Ветер-шутник теребил ее волосы, бросал их ей в рот, в глаза, и она то и дело отмахивалась рукой.

Маринця слушала и слушала, и очень ей хотелось спросить у верхового про того русского человека, который самый сильный даже среди тех, кто борет царей. Какой же он из себя, где живет, что ест, что пьет. Он, наверно, из таких людей, что когда-то в старину могли побороть и Смока. И голос бабы Оксены будто близко-близко зазвучал возле нее. И все вокруг было похоже на сказку. И то, что произошло с нею, и то, что сейчас едет на коне с русским всадником, который рассказал ей столько интересного. Но больше расспрашивать о том необыкновенном человеке Маринця не отважилась.
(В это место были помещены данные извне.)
(* ===== verification/Sha256Digest.v ===== *)
(** * Sha256Digest: SHA-256 itself

    The digest of FIPS 180-4, executable, as an instance of the parameter
    [Sha256] of [Crates].  It is used to run the program's tests with the hash
    they were written for. *)

From S2P Require Import Prelude Slices Machine Crates Instances.

Local Open Scope N_scope.

Definition w32 (n : N) : N := N.land n (N.ones 32).
Definition rotr (k n : N) : N := N.lor (N.shiftr n k) (w32 (N.shiftl n (32 - k))).

Definition round_constants : list N :=
  [1116352408; 1899447441; 3049323471; 3921009573; 961987163; 1508970993; 2453635748; 2870763221;
   3624381080; 310598401; 607225278; 1426881987; 1925078388; 2162078206; 2614888103; 3248222580;
   3835390401; 4022224774; 264347078; 604807628; 770255983; 1249150122; 1555081692; 1996064986;
   2554220882; 2821834349; 2952996808; 3210313671; 3336571891; 3584528711; 113926993; 338241895;
   666307205; 773529912; 1294757372; 1396182291; 1695183700; 1986661051; 2177026350; 2456956037;
   2730485921; 2820302411; 3259730800; 3345764771; 3516065817; 3600352804; 4094571909; 275423344;
   430227734; 506948616; 659060556; 883997877; 958139571; 1322822218; 1537002063; 1747873779;
   1955562222; 2024104815; 2227730452; 2361852424; 2428436474; 2756734187; 3204031479; 3329325298]%N.

Definition initial_hash : list N :=
  [1779033703; 3144134277; 1013904242; 2773480762; 1359893119; 2600822924; 528734635; 1541459225]%N.

(** The message with its padding, and its words in blocks of sixteen. *)
Definition pad (message : bytes) : bytes :=
  let zeros := (119 - N.of_nat (length message) mod 64) mod 64 in
  (message ++ x80 :: replicate (N.to_nat zeros) x00 ++ be_bytes 8 (8 * N.of_nat (length message)))%list.

Fixpoint words (fuel : nat) (l : bytes) : list N :=
  match fuel with
  | O => []
  | S fuel => match l with [] => [] | _ => be_val (take 4 l) :: words fuel (drop 4 l) end
  end.

(** The schedule, newest word first. *)
Definition next_word (w : list N) : N :=
  let at_ i := default 0 (w !! i) in
  let x := at_ 14%nat in
  let y := at_ 1%nat in
  let s0 := N.lxor (N.lxor (rotr 7 x) (rotr 18 x)) (N.shiftr x 3) in
  let s1 := N.lxor (N.lxor (rotr 17 y) (rotr 19 y)) (N.shiftr y 10) in
  w32 (at_ 15%nat + s0 + at_ 6%nat + s1).

Fixpoint schedule (n : nat) (w : list N) : list N :=
  match n with O => w | S n => schedule n (next_word w :: w) end.

Definition sha_round (h : list N) (kw : N * N) : list N :=
  match h with
  | [a; b; c; d; e; f; g; hh] =>
      let s1 := N.lxor (N.lxor (rotr 6 e) (rotr 11 e)) (rotr 25 e) in
      let ch := N.lxor (N.land e f) (N.land (N.lxor e (N.ones 32)) g) in
      let t1 := hh + s1 + ch + kw.1 + kw.2 in
      let s0 := N.lxor (N.lxor (rotr 2 a) (rotr 13 a)) (rotr 22 a) in
      let maj := N.lxor (N.lxor (N.land a b) (N.land a c)) (N.land b c) in
      [w32 (t1 + s0 + maj); a; b; c; w32 (d + t1); e; f; g]
  | _ => h
  end.

Definition compress (h block : list N) : list N :=
  let w := rev (schedule 48 (rev block)) in
  zip_with (fun a b => w32 (a + b)) h (foldl sha_round h (zip round_constants w)).

Fixpoint digest_blocks (fuel : nat) (h ws : list N) : list N :=
  match fuel with
  | O => h
  | S fuel => match ws with [] => h | _ => digest_blocks fuel (compress h (take 16 ws)) (drop 16 ws) end
  end.

Definition digest_value (message : bytes) : N :=
  let padded := pad message in
  let ws := words (length padded) padded in
  foldl (fun acc x => acc * 2 ^ 32 + x) 0 (digest_blocks (length ws) initial_hash ws).

Definition sha256 (message : bytes) : array 32 := be_array 32 (digest_value message).

#[export] Instance fips_sha256 : Sha256 := sha256.

Example sha256_empty :
  be_val (elems (sha256 [])) = 0xe3b0c44298fc1c149afbf4c8996fb92427ae41e4649b934ca495991b7852b855.
Proof. by vm_compute. Qed.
XV. А БЕЖЕНЦЫ ЕХАЛИ ДАЛЬШЕ

Возы, у кого они были, словно бы храпели в глубоких лесных выбоинах, выхлюпывали колесами черную харкотину грязи в густых полесских лесах, ударялись темными ночами о стволы сосен, ища дороги, путались в густых кустарниках.

Воз, на котором ехала Ганка с детьми, отбился от своих.

Безглазая ночь повисла черными полотнищами вокруг деревьев, простелилась тягучей грязью по дорогам, свистела, кричала и плакала.

И монотонно шелестел дождь.





— Бабо, бабо, что будет с нами?

Человек, который погонял, обернулся:

— А куда я должен вас везти? До села, до города или как?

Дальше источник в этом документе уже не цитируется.